The other roadblock, of course, is that it wasn’t in the skilled trades unions interest to expand the construction labour pool. For years, for example, collective agreements with builders limited number of apprentices to one for every four journeymen tradespeople. Apprentices have to work for anywhere from two to five years at wages that run from the low $20 an hour range to the mid-$30 an hour range, depending on the vocation. (Mr. McNaughton says the government has initiated a program to subsidize apprenticeships by to up $17,000 a year.)
That ratio, in effect, served as a throttle, limiting new workers from entering into the trades, even as the existing workforce approached what Ms. Selva describes as a “demographic cliff.” The government has pushed to change the ratio to one apprentice for every journeymen, but, as Ms. Selva points out, the growing ranks of younger construction workers and the thinning contingent of experienced ones means that thorough training is even more important.
Ms.
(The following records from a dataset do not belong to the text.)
Definition journal_line (now_text id : str) (e : JournalEnvelope) (ws acc : str)
    (team : option str) (d : ScopeDecision) : option PushLine :=
  if bool_decide (je_event e = Some #"job.spawned") || bool_decide (je_event e = Some #"job.complete")
  then to_public_job_push parse_uuid parse_rfc3339 now_text e ws
  else if bool_decide (je_event e = Some #"routing.decided")
  then to_public_routing_push parse_uuid parse_rfc3339 as_f32 now_text e ws
  else Some (to_journal_push parse_rfc3339 id now_text e ws acc team (scope_label d)).

Definition process_journal (now : N) (now_text id : str) (auth : AuthContext) (e : JournalEnvelope)
    (s : StreamTask) : StreamTask * list obs :=
  let '(d, gate) := evaluate_journal auth e (artifact_of e) (sm_gate s) in
  if negb (d_publish d) then (set_sm_queue gate (sm_batcher s) s, [])
  else match identity parse_uuid auth with
       | None => (set_sm_queue gate (sm_batcher s) s, [])
       | Some (ws, acc, team) =>
           match journal_line now_text id e ws acc team d with
           | Some line =>
               (set_sm_queue gate (push_journal now line (sm_batcher s)) s,
                [OQueued (mkEntry (FromJournal e auth) None (Some line))])
           | None => (set_sm_queue gate (sm_batcher s) s, [])
           end
       end.

Definition JOURNAL_QUEUE_CAP : nat := 4096.

(** One envelope of the bus; it is dropped when the queue is full. *)
Definition journal_pump (e : JournalEnvelope) (s : StreamTask) : StreamTask :=
  if JOURNAL_QUEUE_CAP <=? length (sm_journal s) then s
  else set_sm_journal (sm_journal s ++ [e]) s.

(** One buffered envelope; while paused it is taken and discarded. *)
Definition drain_journal (now : N) (now_text id : str) (auth : AuthContext) (s : StreamTask)
    : StreamTask * list obs :=
  match sm_journal s with
  | [] => (s, [])
  | e :: rest =>
      let s := set_sm_journal rest s in
      if sm_paused s then (s, []) else process_journal now now_text id auth e s
  end.

(** Counters are [u64] and [u32]. *)
Definition settle (b : Batch) (fs : Fs) (published : N) (s : StreamTask) : StreamTask :=
  let cursor := cursor_advance b (sm_cursor s) in
  mkStreamTask (persist (sc_state_dir cfg) cursor fs) (sm_gate s) (sm_batcher s) cursor (sm_source s)
    (sm_journal s) (sm_paused s) (sm_no_auth s) (sm_unreachable s) published (sm_retry_count s).

Definition flush_batch (world : nat → Attempt) (key : str) (s : StreamTask)
    : option (StreamTask * list obs) :=
  let '(batch, b) := batcher_take (sm_batcher s) in
  let s := set_sm_queue (sm_gate s) b s in
  r ← push_batch world key batch;
  Some match pr_outcome r with
       | Ok (Accepted accepted) =>
           let s := mkStreamTask (sm_fs s) (sm_gate s) (sm_batcher s) (sm_cursor s) (sm_source s)
                      (sm_journal s) (sm_paused s) (sm_no_auth s) false (sm_events_published s) 0 in
           (settle batch (sm_fs s) ((sm_events_published s + accepted) mod 2 ^ 64)%N s,
            [OPushed batch r; OSettled batch])
       | Ok Dropped =>
           (settle batch (sm_fs s) (sm_events_published s) s, [OPushed batch r; OSettled batch])
       | Ok AuthExpired =>
           (mkStreamTask (sm_fs s) (sm_gate s) (requeue batch (sm_batcher s)) (sm_cursor s)
              (sm_source s) (sm_journal s) true true (sm_unreachable s) (sm_events_published s)
              (sm_retry_count s), [OPushed batch r])
       | Err _ =>
           (mkStreamTask (sm_fs s) (sm_gate s) (requeue batch (sm_batcher s)) (sm_cursor s)
              (sm_source s) (sm_journal s) (sm_paused s) (sm_no_auth s) true (sm_events_published s)
              (u32_succ (sm_retry_count s)), [OPushed batch r])
       end.

(** What one iteration reads: the clock, the watcher, a session and a fresh
    identifier per event, and the server. *)
Record Iteration := mkIteration {
  it_now : N;
  it_now_text : str;
  it_signalled : bool;
  it_auth : nat → AuthContext;
  it_id : nat → str;
  it_world : nat → Attempt;
  it_key : str;
}.

Fixpoint process_all (it : Iteration) (n : nat) (evs : list SealEvent) (s : StreamTask)
    : StreamTask * list obs :=
  match evs with
  | [] => (s, [])
  | ev :: evs' =>
      let '(s1, o1) := process_seal (it_now it) (it_id it n) (it_auth it n) ev s in
      let '(s2, o2) := process_all it (S n) evs' s1 in
      (s2, o1 ++ o2)
  end.

Definition poll_chains (it : Iteration) (s : StreamTask) : StreamTask * list obs :=
  if sm_paused s then (s, [])
  else
    let '(src, evs, fs) := poll (it_now it) (it_signalled it) (sm_source s) (sm_fs s) in
    process_all it 1 evs (set_sm_source src fs s).

Definition iterate (it : Iteration) (s : StreamTask) : option (StreamTask * list obs) :=
  let '(s1, o1) := poll_chains it s in
  let '(s2, o2) := drain_journal (it_now it) (it_now_text it) (it_id it 0) (it_auth it 0) s1 in
  if should_flush (it_now it) (sm_batcher s2) then
    '(s3, o3) ← flush_batch (it_world it) (it_key it) s2;
    Some (s3, o1 ++ o2 ++ o3)
  else Some (s2, o1 ++ o2).

(** ** The handle *)

Definition start (auth : AuthContext) (fs : Fs) : option StreamTask :=
  if sc_disabled cfg then None
  else match au_bearer auth with
       | None => None
       | Some _ =>
           let paused := bool_decide (is_Some (fs_files fs !! paused_flag_path cfg)) in
           let '(cursor, fs1) := load_or_default (sc_state_dir cfg) fs in
           let '(src, fs2) := source_new (sc_seal_root cfg) cursor fs1 in
           let '(src', fs3) := initial_scan src fs2 in
           Some (mkStreamTask fs3 ∅
                   (batcher_new (sc_batch_max_events cfg) (sc_batch_max_bytes cfg)
                      (sc_batch_flush_interval cfg))
                   cursor src' [] paused false false 0 0)
       end.

Definition pause (s : StreamTask) : StreamTask * bool :=
  match (create_dir_all;; fs_write (paused_flag_path cfg) (#"paused" ++ [chr_nl])) (sm_fs s) with
  | (Ok _, fs) => (set_sm_paused true (set_sm_fs fs s), true)
  | (Err _, fs) => (set_sm_fs fs s, false)
  end.

Definition resume (s : StreamTask) : StreamTask :=
  set_sm_paused false (set_sm_fs (remove_file (paused_flag_path cfg) (sm_fs s)).2 s).

(** The end of the task: one batch is pushed, the cursor stays. *)
Definition final_flush (world : nat → Attempt) (key : str) (s : StreamTask) : option (list obs) :=
  if has_pending (sm_batcher s) then
    let '(batch, _) := batcher_take (sm_batcher s) in
    r ← push_batch world key batch; Some [OPushed batch r]
  else Some [].

Inductive input :=
| IPump (e : JournalEnvelope)
| IFiles (fs : Fs)
| IPause
| IResume
| ITick (it : Iteration).

Definition stream_step (i : input) (s : StreamTask) : option (StreamTask * list obs) :=
  match i with
  | IPump e => Some (journal_pump e s, [])
  | IFiles fs => Some (set_sm_fs fs s, [])
  | IPause => Some ((pause s).1, [])
  | IResume => Some (resume s, [])
  | ITick it => iterate it s
  end.

Fixpoint stream_run (ins : list input) (s : StreamTask) : option (StreamTask * list obs) :=
  match ins with
  | [] => Some (s, [])
  | i :: ins' =>
      '(s1, o1) ← stream_step i s;
      '(s2, o2) ← stream_run ins' s1;
      Some (s2, o1 ++ o2)
  end.

(** ** Batches in order *)

Definition lines_of (es : list entry) : list PushLine := omap en_line es.

Definition advances_of (es : list entry) : list SealAdvance := omap en_advance es.

Definition queued (tr : list obs) : list entry :=
  omap (λ o, match o with OQueued e => Some e | _ => None end) tr.

Definition settled (tr : list obs) : list Batch :=
  omap (λ o, match o with OSettled b => Some b | _ => None end) tr.

(** The batch holds these events: their lines in order, and advances with the same
    effect on every cursor. *)
Definition holds (b : Batch) (es : list entry) : Prop :=
  b_lines b = lines_of es ∧ ∀ c, advance_all (b_seal_advances b) c = advance_all (advances_of es) c.

(** The batcher holds these events, oldest first; at most one batch is held back. *)
Definition waiting (b : Batcher) (es : list entry) : Prop :=
  ∃ held p, es = held ++ p ∧ holds (ba_pending b) p ∧ ba_held_cap b = 32%N
  ∧ match ba_held b with
    | [] => held = []
    | [h] => holds h held
    | _ => False
    end.

Lemma holds_empty : holds batch_default [].
Proof. done. Qed.

Lemma holds_queue b es o a l :
  holds b es →
  holds (add_seal_advance a l b) (es ++ [mkEntry o (Some a) l]).
Proof.
  intros [Hl Ha]. unfold holds, lines_of, advances_of, add_seal_advance. rewrite !omap_app. simpl. split.
  - destruct l; simpl; rewrite ?Hl; [done|by rewrite app_nil_r].
  - intros c. rewrite advance_coalesced. unfold advance_all. rewrite !foldl_app.
    change (foldl _ c (b_seal_advances ?x)) with (advance_all (b_seal_advances x) c).
    assert (b_seal_advances (match l with Some l0 => add_journal l0 b | None => b end) = b_seal_advances b)
      as -> by (by destruct l).
    by rewrite Ha.
Qed.

Lemma holds_journal b es o l :
  holds b es → holds (add_journal l b) (es ++ [mkEntry o None (Some l)]).
Proof.
  intros [Hl Ha]. unfold holds, lines_of, advances_of. rewrite !omap_app. simpl.
  rewrite Hl, app_nil_r. done.
Qed.

Lemma waiting_pending b es e p' first :
  waiting b es → (∀ p, holds (ba_pending b) p → holds p' (p ++ [e])) →
  waiting (set_pending p' first b) (es ++ [e]).
Proof.
  intros (held & p & -> & Hp & Hcap & Hh) Hq. exists held, (p ++ [e]). simpl.
  rewrite app_assoc. auto.
Qed.

Lemma waiting_take b es batch b' :
  waiting b es → batcher_take b = (batch, b') →
  ∃ done rest, es = done ++ rest ∧ holds batch done ∧ waiting b' rest ∧ ba_held b' = [].
Proof.
  intros (held & p & -> & Hp & Hcap & Hh). unfold batcher_take.
  destruct (ba_held b) as [|h [|]] eqn:Eh; [| |done]; intros [= <- <-].
  - subst held. exists p, []. rewrite app_nil_r. split_and!; [done|done| |done].
    exists [], []. simpl. by rewrite Eh.
  - exists held, p. split_and!; [done|done| |done]. by exists [], p.
Qed.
Kinch, however, says apprenticeships are still difficult to secure, which means that students emerge from training programs and then have to tough it out for years in order to make the leap into the ranks of a fully certified and unionized trades person.
Even then, she adds, trade wages haven’t kept up with inflation, which means that some workers are looking for work outside residential construction, e.g., on movie sets. “If you’re working all the time,” she says, “you might look to film and say like, well, I can work downtown, they have a shuttle that’s going to take me to my work and they’re providing meals.”